What needs to be done → What is needed here is an exact transcription of the entries that follow.

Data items
Definition toy_snapshots : SnapshotJson := {|
  Snap := bool; is_object := id;
  snap_pretty v := Some (if v then lit "{..}" else lit "null");
  snap_config v := if v then Some started_config else None;
  config_parse s := if bool_decide (s = lit "{..}") then Some started_config else None;
  store_pretty pf := if bool_decide (pf = home []) then Some (lit "{-}") else if bool_decide (pf = home (lit "home")) then Some (lit "{+}") else None;
  store_parse s := if bool_decide (s = lit "{-}") then Some (home []) else if bool_decide (s = lit "{+}") then Some (home (lit "home")) else None
|}.

Lemma toy_snapshots_laws : SnapshotLaws toy_snapshots.
Proof.
  constructor.
  - intros pf s. cbn [store_pretty store_parse toy_snapshots]. do 2 (case_bool_decide; [intros [= <-]; subst pf; split; vm_compute; reflexivity|]). done.
  - intros v s. cbn. by destruct v; intros [= <-].
Qed.

(** The profile is renamed; a second of the same name and a deletion of the old name are refused. *)
Lemma profiles_refine_map_witness :
  fst (run (J := toy_snapshots) [OpRename (J := toy_snapshots) (lit "home") (lit " work "); OpInsertNew (J := toy_snapshots) (lit "work") true; OpDelete (J := toy_snapshots) (lit "home")] (home (lit "home")))
    = [None; Some (PeDuplicate (lit "work")); Some (PeNotFound (lit "home"))] /\
  store_ok (J := toy_snapshots) (snd (run (J := toy_snapshots) [OpRename (J := toy_snapshots) (lit "home") (lit " work ")] (home (lit "home")))).
Proof.
  split; [vm_compute; reflexivity|].
  pose proof (profiles_refine_map (J := toy_snapshots) [OpRename (J := toy_snapshots) (lit "home") (lit " work ")] (home (lit "home"))) as H.
  destruct (run (J := toy_snapshots) _ _) as [l st']. apply H. constructor; cbn.
  - apply NoDup_singleton.
  - apply Forall_singleton. split; vm_compute; reflexivity.
Defined.

Lemma profile_applied_witness : exists d' pf, apply_profile_with_paths (J := toy_snapshots) (P := toy_crypto) ldh_sni
    (mkWriteEnv true None true true) (mkWriteEnv true None true true) (lit "home") (mkDisk Missing (Text (lit "{-}")) Missing Missing) = (Ok AoOk, d') /\
  d_config d' = Text (lit "{..}") /\ load_from (J := toy_snapshots) (d_profiles d') = Ok pf /\ pf_active pf = lit "home".
Proof.
  pose proof (profile_applied (J := toy_snapshots) (P := toy_crypto) (L := toy_snapshots_laws) ldh_sni
    (mkWriteEnv true None true true) (mkWriteEnv true None true true) (lit "home") (mkDisk Missing (Text (lit "{-}")) Missing Missing)) as H.
  destruct (apply_profile_with_paths _ _ _ _ _) as [r d'] eqn:E. vm_compute in E. injection E as <- <-.
  destruct H as (pf & p & json & cfg & H1 & H2 & H3 & H4 & H5 & H6 & H7). eexists _, _. split; [reflexivity|]. split; [reflexivity|]. split; [exact H7|reflexivity].
Defined.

Solved problem →
Definition toy_snapshots : SnapshotJson := {|
  Snap := bool; is_object := id;
  snap_pretty v := Some (if v then lit "{..}" else lit "null");
  snap_config v := if v then Some started_config else None;
  config_parse s := if bool_decide (s = lit "{..}") then Some started_config else None;
  store_pretty pf := if bool_decide (pf = home []) then Some (lit "{-}") else if bool_decide (pf = home (lit "home")) then Some (lit "{+}") else None;
  store_parse s := if bool_decide (s = lit "{-}") then Some (home []) else if bool_decide (s = lit "{+}") then Some (home (lit "home")) else None
|}.

Lemma toy_snapshots_laws : SnapshotLaws toy_snapshots.
Proof.
  constructor.
  - intros pf s. cbn [store_pretty store_parse toy_snapshots]. do 2 (case_bool_decide; [intros [= <-]; subst pf; split; vm_compute; reflexivity|]). done.
  - intros v s. cbn. by destruct v; intros [= <-].
Qed.

(** The profile is renamed; a second of the same name and a deletion of the old name are refused. *)
Lemma profiles_refine_map_witness :
  fst (run (J := toy_snapshots) [OpRename (J := toy_snapshots) (lit "home") (lit " work "); OpInsertNew (J := toy_snapshots) (lit "work") true; OpDelete (J := toy_snapshots) (lit "home")] (home (lit "home")))
    = [None; Some (PeDuplicate (lit "work")); Some (PeNotFound (lit "home"))] /\
  store_ok (J := toy_snapshots) (snd (run (J := toy_snapshots) [OpRename (J := toy_snapshots) (lit "home") (lit " work ")] (home (lit "home")))).
Proof.
  split; [vm_compute; reflexivity|].
  pose proof (profiles_refine_map (J := toy_snapshots) [OpRename (J := toy_snapshots) (lit "home") (lit " work ")] (home (lit "home"))) as H.
  destruct (run (J := toy_snapshots) _ _) as [l st']. apply H. constructor; cbn.
  - apply NoDup_singleton.
  - apply Forall_singleton. split; vm_compute; reflexivity.
Defined.

Lemma profile_applied_witness : exists d' pf, apply_profile_with_paths (J := toy_snapshots) (P := toy_crypto) ldh_sni
    (mkWriteEnv true None true true) (mkWriteEnv true None true true) (lit "home") (mkDisk Missing (Text (lit "{-}")) Missing Missing) = (Ok AoOk, d') /\
  d_config d' = Text (lit "{..}") /\ load_from (J := toy_snapshots) (d_profiles d') = Ok pf /\ pf_active pf = lit "home".
Proof.
  pose proof (profile_applied (J := toy_snapshots) (P := toy_crypto) (L := toy_snapshots_laws) ldh_sni
    (mkWriteEnv true None true true) (mkWriteEnv true None true true) (lit "home") (mkDisk Missing (Text (lit "{-}")) Missing Missing)) as H.
  destruct (apply_profile_with_paths _ _ _ _ _) as [r d'] eqn:E. vm_compute in E. injection E as <- <-.
  destruct H as (pf & p & json & cfg & H1 & H2 & H3 & H4 & H5 & H6 & H7). eexists _, _. split; [reflexivity|]. split; [reflexivity|]. split; [exact H7|reflexivity].
Defined.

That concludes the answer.